Although he seldom wore a clerical collar in the Club, Colligan, with his chiseled Irish looks, could have been Hollywood casting’s version of a handsome priest. As Schreffler puts it, “he was dapper, the most eligible bachelor some might say.” Or, as Colligan himself would have protested, ineligible.

Often asked to handle delicate Club legal issues, Colligan liked to say, tongue in cheek, that he did so in reliance on “canon law.” In one such instance in 1993, recounted in the official Club history, president Lew Simons asked Colligan to deal with a dispute over regular membership qualifications.

ONE IRATE MEMBER “PROMPTLY sent Simons a fax complaining that the problem should be handled by a regular correspondent and not ‘by a fucking missionary.’ Simons handed the message to Colligan, who was sitting next to him in the bar. Colligan smiled and said, ‘No, no. I’m the unfucking missionary.’ Colligan eventually was able to defuse the issue.”

Even though his eyes might twinkle when he referred to his priestly vows, he was dead serious about them. That was a major factor when, ultimately, Colligan style journalism apparently became too probing to suit some superiors in his religious order. The work that upset Maryknoll bosses was on a topic less often addressed at that time than it is now: priests aggressively indulging their sexuality.

“Maryknoll priests who have taken vows of chastity and fidelity to the Church are bound to uphold that teaching, both in word and deed,” he wrote in a 1991 article in the Catholic magazine Crisis, in which he cited a series of cases of Maryknoll priests behaving otherwise. “As more cases like this become known, priests everywhere become targets of suspicion on the parts of mothers and parishioners.”

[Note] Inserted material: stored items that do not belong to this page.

(** A function object that orders leaf columns: compared by identity
    ([!==]), applied through [apply] to the columns as references. *)
Module OrderColumnsFn.
Record t : Type := mk {
  identity : nat;
  apply : list ref → list ref;
}.
End OrderColumnsFn.

(** What [createColumn] and the feature hooks consult of the table. *)
Module TableCore.
Record t : Type := mk {
  _getDefaultColumnDef : ColumnDef.t;
  _getOrderColumnsFn : OrderColumnsFn.t;
}.
End TableCore.

Module TableFeature.
(** [createColumn?: (column, table) => void]; the hook mutates the column
    it is given, modelled as the column it leaves behind.  A hook is taken
    to return normally and to touch the data properties of that column
    only. *)
Record t : Type := mk {
  createColumn : option (Column.t → TableCore.t → Column.t);
}.
End TableFeature.

Module Table.
(** [_features] lists the registry's own properties in the order
    [Object.values] enumerates them: for feature names, the order in which
    they were registered. *)
Record t : Type := mk {
  core : TableCore.t;
  _features : list (string * TableFeature.t);
}.

Definition _getDefaultColumnDef (table : t) : ColumnDef.t :=
  TableCore._getDefaultColumnDef (core table).
Definition _getOrderColumnsFn (table : t) : OrderColumnsFn.t :=
  TableCore._getOrderColumnsFn (core table).
End Table.

Definition Object_values {A} (o : list (string * A)) : list A := o.*2.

Criticizing priests and officials “who take a light view of the problem,” he argued that “one reason for their neglect and acquiescence is Maryknoll’s philosophy of liberation theology.” The society “has actively promoted the idea that social justice is more important than personal morality.” He added, “I believe in social justice myself, but not to the point where it takes away responsibility for individual behavior.”

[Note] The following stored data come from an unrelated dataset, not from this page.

(** C5 (amended).  An attachment with a non-empty payload whose mime type is
    non-empty and outside the supported set does not abort the request: its
    step of the loop only records the error string "File '<name>' (<mime>)
    is unsupported" and calls nothing, the loop goes on with the attachments
    after it, and the prompt text sent with the request ends with the note
    that lists the errors, that string among them. *)
Theorem unsupported_attachment_noted payload pre f post mime b64 log :
  board_of payload ∈ ALLOWED_BOARDS ->
  files_of payload = pre ++ f :: post ->
  f_mimeType f = Text mime -> mime <> "" -> mime ∉ SUPPORTED_MIME_TYPES ->
  f_base64 f = Text b64 -> b64 <> "" ->
  let note := unsupported_error (get_default (f_name f) "file") mime in
  (forall st log1, attach f st log1 = (add_error note st, log1)) /\
  (forall st log1,
      attach_all (pre ++ f :: post) st log1
        = attach_all post (add_error note (attach_all pre st log1).1)
            (attach_all pre st log1).2) /\
  exists model_name parts before errors uris,
    (ask_question payload log).1 =
      StreamingResponse model_name
        (parts ++ [from_text (before +:+ errors_note errors)]) uris /\
    In note errors /\
    contains note (before +:+ errors_note errors) = true.
Proof.
  intros Hb Hfiles Hm Hm0 Hun Hp Hp0. cbv zeta.
  assert (Hstep : forall st log1,
             attach f st log1
             = (add_error (unsupported_error (get_default (f_name f) "file") mime) st,
                log1))
    by (intros; now apply attach_unsupported with (b64 := b64)).
  split; [exact Hstep |]. split.
  - intros st log1. rewrite attach_all_app. cbn [attach_all]. unfold bind.
    now rewrite Hstep.
  - rewrite ask_question_response; [| assumption | right; rewrite Hfiles; now destruct pre].
    cbv zeta. cbn [fst]. rewrite Hfiles, attach_all_split. cbv zeta.
    rewrite Hstep. cbn [fst snd].
    set (d1 := (attach_all pre empty_acc log).1).
    set (d3 := (attach_all post empty_acc _).1).
    set (note := unsupported_error _ mime).
    cbn [merge add_error empty_acc file_errors prompt_text contents
         uploaded_file_uris app].
    destruct ((file_errors d1 ++ [note]) ++ file_errors d3) as [|e0 es] eqn:E.
    { apply (f_equal (@length string)) in E.
      rewrite !length_app in E. cbn in E. lia. }
    rewrite <- E. rewrite <- append_assoc.
    eexists _, _, _, _, _. split; [reflexivity |].
    assert (Hin : In note ((file_errors d1 ++ [note]) ++ file_errors d3)).
    { apply in_or_app. left. apply in_or_app. right. now left. }
    split; [exact Hin |].
    unfold errors_note.
    rewrite <- (append_assoc nl), <- (append_assoc (nl +:+ nl)), <- append_assoc.
    apply contains_append. now apply contains_member.
Qed.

REPORTING ON QUESTIONS OF that sort more than a decade later would bring Pulitzer Prize recognition to the Boston Globe and, still later, win the movie Spotlight the Oscar for best picture. But such was the level of concern about Colligan’s challenge that his superiors ordered him home for a psychiatric examination.

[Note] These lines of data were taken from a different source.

Lemma is_null_false (v : value) : is_null v = false <-> v <> VNull.
Proof. destruct v; cbn; split; congruence. Qed.

(** A road is read where it is [road_ok], and throws where it is not. *)
Lemma last_entry_total (v : value) :
  v <> VUndefined ->
  if road_ok v then exists x, last_entry v = Ok x
  else last_entry v = Throw TypeError.
Proof.
  intros Hu. unfold road_ok. destruct (is_null v) eqn:E.
  - destruct v; try discriminate. reflexivity.
  - cbn [negb andb]. destruct (converts (lookup_named v "length")) eqn:C.
    + apply last_entry_defined; [now apply is_null_false | exact Hu | exact C].
    + now apply last_entry_unconverted.
Qed.

Lemma last_entry_road (v : value) :
  v <> VUndefined -> road_ok v = true -> exists x, last_entry v = Ok x.
Proof.
  intros Hu H. pose proof (last_entry_total v Hu) as T. now rewrite H in T.
Qed.

Lemma evaluateDownRoad_range (this : PredictionEngine) (downRoad : value) :
  downRoad_ok downRoad = true ->
  exists d, _evaluateDownRoad this downRoad = (this, Ok (Num.fin d))
            /\ -1 <= d <= 1.
Proof.
  unfold downRoad_ok. cbv zeta. rewrite !andb_true_iff.
  intros [[H1 H2] H3].
  rewrite evaluateDownRoad_fields. cbv zeta.
  assert (empty_array <> VUndefined) as Hd by discriminate.
  destruct (last_entry_road _ (field_defined _ _ _ Hd) H1) as [x1 ->].
  destruct (last_entry_road _ (field_defined _ _ _ Hd) H2) as [x2 ->].
  destruct (last_entry_road _ (field_defined _ _ _ Hd) H3) as [x3 ->].
  cbn [bind].
  destruct (toScore_range x1) as (a & -> & Ha).
  destruct (toScore_range x2) as (b & -> & Hb).
  destruct (toScore_range x3) as (c & -> & Hc).
  rewrite normalise_fin. eexists; split; [reflexivity |].
  split; [apply Qle_shift_div_l | apply Qle_shift_div_r]; lra.
Qed.

Lemma evaluateDownRoad_throws (this : PredictionEngine) (downRoad : value) :
  downRoad_ok downRoad = false ->
  _evaluateDownRoad this downRoad = (this, Throw TypeError).
Proof.
  unfold downRoad_ok. cbv zeta. intros H.
  rewrite evaluateDownRoad_fields. cbv zeta.
  assert (empty_array <> VUndefined) as Hd by discriminate.
  pose proof (last_entry_total _ (field_defined (or_else downRoad empty_object)
                                    "bigEye" _ Hd)) as T1.
  pose proof (last_entry_total _ (field_defined (or_else downRoad empty_object)
                                    "smallRoad" _ Hd)) as T2.
  pose proof (last_entry_total _ (field_defined (or_else downRoad empty_object)
                                    "cockroach" _ Hd)) as T3.
  destruct (road_ok (field _ "bigEye" _)); [| now rewrite T1].
  destruct T1 as [x1 ->]. cbn [bind].
  destruct (road_ok (field _ "smallRoad" _)); [| now rewrite T2].
  destruct T2 as [x2 ->]. cbn [bind].
  destruct (road_ok (field _ "cockroach" _)); [discriminate | now rewrite T3].
Qed.

(** Roads given as arrays, each present or absent. *)
Lemma field_of_arrays (bigEye smallRoad cockroach : option (list value)) :
  let d := downRoad_of (VArr <$> bigEye) (VArr <$> smallRoad)
             (VArr <$> cockroach) in
  or_else d empty_object = d
  /\ field d "bigEye" empty_array = VArr (default [] bigEye)
  /\ field d "smallRoad" empty_array = VArr (default [] smallRoad)
  /\ field d "cockroach" empty_array = VArr (default [] cockroach).
Proof.
  destruct bigEye, smallRoad, cockroach; vm_compute; auto.
Qed.

Lemma evaluateDownRoad_arrays (this : PredictionEngine)
    (bigEye smallRoad cockroach : option (list value)) :
  _evaluateDownRoad this
    (downRoad_of (VArr <$> bigEye) (VArr <$> smallRoad) (VArr <$> cockroach))
  = (this,
     Ok (Num.fin (Spec.downRoadScore
                    (dec_colour <$> default [] bigEye)
                    (dec_colour <$> default [] smallRoad)
                    (dec_colour <$> default [] cockroach)))).
Proof.
  rewrite evaluateDownRoad_fields. cbv zeta.
  destruct (field_of_arrays bigEye smallRoad cockroach) as (-> & -> & -> & ->).
  rewrite !last_entry_array. cbn [bind].
  rewrite !toScore_contribution, normalise_fin.
  unfold Spec.downRoadScore. now rewrite !fmap_last.
Qed.

Lemma evaluateDownRoad_falsy (this : PredictionEngine) (downRoad : value) :
  truthy downRoad = false ->
  _evaluateDownRoad this downRoad = (this, Ok Num.zero).
Proof.
  intros H. rewrite evaluateDownRoad_fields. unfold or_else. rewrite H.
  cbv zeta.
  change (field empty_object "bigEye" empty_array) with (VArr []).
  change (field empty_object "smallRoad" empty_array) with (VArr []).
  change (field empty_object "cockroach" empty_array) with (VArr []).
  rewrite !last_entry_array. reflexivity.
Qed.

End DownRoad.

(** ** [predictNext] *)

Section Predict.

Context {rt : Runtime}.

Local Open Scope Q_scope.

(** Each method hands the engine back as it got it, whether it returns or
    throws: none of its steps is an assignment. *)
Lemma evaluatePattern_engine (this : PredictionEngine) (beadRoad : value) :
  fst (_evaluatePattern this beadRoad) = this.
Proof.
  unfold _evaluatePattern, run, mbind, lift, ret.
  destruct (negb (truthy beadRoad)); [reflexivity |].
  destruct (get beadRoad "length") as [len |]; [| reflexivity].
  destruct (strict_eq_num len Num.zero); [reflexivity |].
  destruct (last_entry beadRoad); [| reflexivity].
  destruct (call_slice beadRoad (-10)) as [recent |]; [| reflexivity].
  destruct (call_filter recent _); [| reflexivity].
  now destruct (call_filter recent _).
Qed.

Lemma for_of_engine (this : PredictionEngine) (cs : list value) (sum : number) :
  fst (for_of cs sum this) = this.
Proof.
  revert sum. induction cs as [| c cs IH]; intros sum; [reflexivity |].
  cbn [for_of]. unfold add_point, mbind, lift, ret.
  destruct (Number c) as [v |]; [| reflexivity].
  destruct (Num.isNaN v); apply IH.
Qed.

Lemma baccaratPointSum_engine (this : PredictionEngine) (cards : value) :
  fst (_baccaratPointSum this cards) = this.
Proof.
  unfold _baccaratPointSum, run, mbind, lift, ret.
  destruct (iterate cards) as [cs |]; [| reflexivity].
  pose proof (for_of_engine this cs Num.zero) as H.
  destruct (for_of cs Num.zero this) as [this' [sum |]]; exact H.
Qed.

Lemma evaluateCardPoints_engine (this : PredictionEngine) (b p : value) :
  fst (_evaluateCardPoints this b p) = this.
Proof.
  unfold _evaluateCardPoints, run, mbind, ret.
  destruct (negb (isArray b) || negb (isArray p)); [reflexivity |].
  pose proof (baccaratPointSum_engine this b) as Hb.
  destruct (_baccaratPointSum this b) as [this' [bt |]]; cbn [fst] in Hb;
    subst this'; [| reflexivity].
  pose proof (baccaratPointSum_engine this p) as Hp.
  destruct (_baccaratPointSum this p) as [this' [pt |]]; cbn [fst] in Hp;
    subst this'; [| reflexivity].
  destruct (Num.gtb _ _); [reflexivity |].
  now destruct (Num.ltb _ _).
Qed.

Lemma evaluateDownRoad_engine (this : PredictionEngine) (downRoad : value) :
  fst (_evaluateDownRoad this downRoad) = this.
Proof. now rewrite evaluateDownRoad_fields. Qed.

Lemma scoreToDecision_run (this : PredictionEngine) (totalScore : number) :
  _scoreToDecision this totalScore = (this, Ok (decision_of totalScore)).
Proof.
  unfold _scoreToDecision, decision_of, run, ret.
  destruct (Num.gtb _ _); [reflexivity |].
  now destruct (Num.ltb _ _).
Qed.

(** A call as the engine it leaves and its completion. *)
Lemma completion_eq {A : Type} (this : PredictionEngine)
    (c : PredictionEngine * result A) :
  fst c = this -> c = (this, snd c).
Proof. destruct c. cbn. now intros ->. Qed.

(** The method as a function of the four fields it reads and of the
    weights of the engine, which it hands back as it got it. *)
Lemma predictNext_fields (this : PredictionEngine) (input : value) :
  predictNext this input
  = (this,
     let o := or_else input empty_object in
     let* patternScore :=
       snd (_evaluatePattern this (field o "beadRoad" empty_array)) in
     let* cardScore :=
       snd (_evaluateCardPoints this (field o "bankerCards" empty_array)
              (field o "playerCards" empty_array)) in
     let* downRoadScore :=
       snd (_evaluateDownRoad this (field o "downRoad" empty_object)) in
     let* w := weights_read this in
     Ok (prediction_of w patternScore cardScore downRoadScore)).
Proof.
  unfold predictNext, run, mbind, lift, ret, read_weight, weights_read.
  cbv zeta. rewrite !destructure_field.
  rewrite (completion_eq this (_evaluatePattern this _))
    by apply evaluatePattern_engine.
  cbn [snd]. destruct (snd (_evaluatePattern this _)); [| reflexivity].
  rewrite (completion_eq this (_evaluateCardPoints this _ _))
    by apply evaluateCardPoints_engine.
  cbn [snd bind]. destruct (snd (_evaluateCardPoints this _ _)); [| reflexivity].
  rewrite (completion_eq this (_evaluateDownRoad this _))
    by apply evaluateDownRoad_engine.
  cbn [snd bind]. destruct (snd (_evaluateDownRoad this _)); [| reflexivity].
  cbn [bind]. destruct (weights this) as [w |]; [| reflexivity].
  rewrite scoreToDecision_run. reflexivity.
Qed.

Lemma truthy_defined (v : value) :
  truthy v = true -> v <> VNull /\ v <> VUndefined.
Proof. destruct v; cbn; split; congruence. Qed.

Lemma evaluatePattern_range (this : PredictionEngine) (v : value) :
  beadRoad_ok v = true ->
  exists p, _evaluatePattern this v = (this, Ok (Num.fin p))
            /\ -1.1 <= p <= 1.1.
Proof.
  unfold beadRoad_ok. intros H.
  destruct (truthy v) eqn:T.
  - destruct (strict_eq_num (lookup_named v "length") Num.zero) eqn:L.
    + exists 0. split; [| lra].
      unfold _evaluatePattern, run, mbind, lift, ret. rewrite T. cbn [negb].
      destruct (truthy_defined v T) as [Hn Hu].
      rewrite get_defined by assumption. now rewrite L.
    + cbn in H. destruct v; try discriminate.
      rewrite evaluatePattern_array. eexists; split; [reflexivity |].
      apply patternScore_range.
  - exists 0. split; [| lra]. now apply evaluatePattern_falsy.
Qed.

When talking with fellow FCCJ members, he compared the experience to something that would have been inflicted on a Soviet dissident. He described his stay at the order’s New York area base as akin to house arrest.

Eventually, in 1997, Colligan wangled a career capping assignment to Los Angeles. Jim Palmer, former AP photojournalist, and his wife Pamela were among Tokyo friends who had already moved to L.A. Pam Palmer relates that they helped him find an apartment and that he had “a swell time.” Colligan led Sunday services at a couple of churches and, in his spare hours, rode his bicycle, hung out with the Palmers, Tharp and ex UPI Tokyo correspondent John Needham and became a champion (in his age group) skyscraper climber.

He returned to Maryknoll’s headquarters in Ossining, NY, to live in the society’s retirement home for a couple of years. Then, after cerebral incidents and an eventual diagnosis of dysphasia, he moved back to Pittsburgh by then a city cleaned up, gentrified and quite pleasant. His final two years, during which he went silent on social media, were spent in assisted living there as some of his many relatives helped look after their beloved brother and uncle. “The adventurous life that he led was something that touched my entire family,” a nephew, Shawn MacIntyre, said in a eulogy.


Bradley Martin, in his 42nd year as an Asia correspondent, is also the author of a thriller set in a near-future North Korea.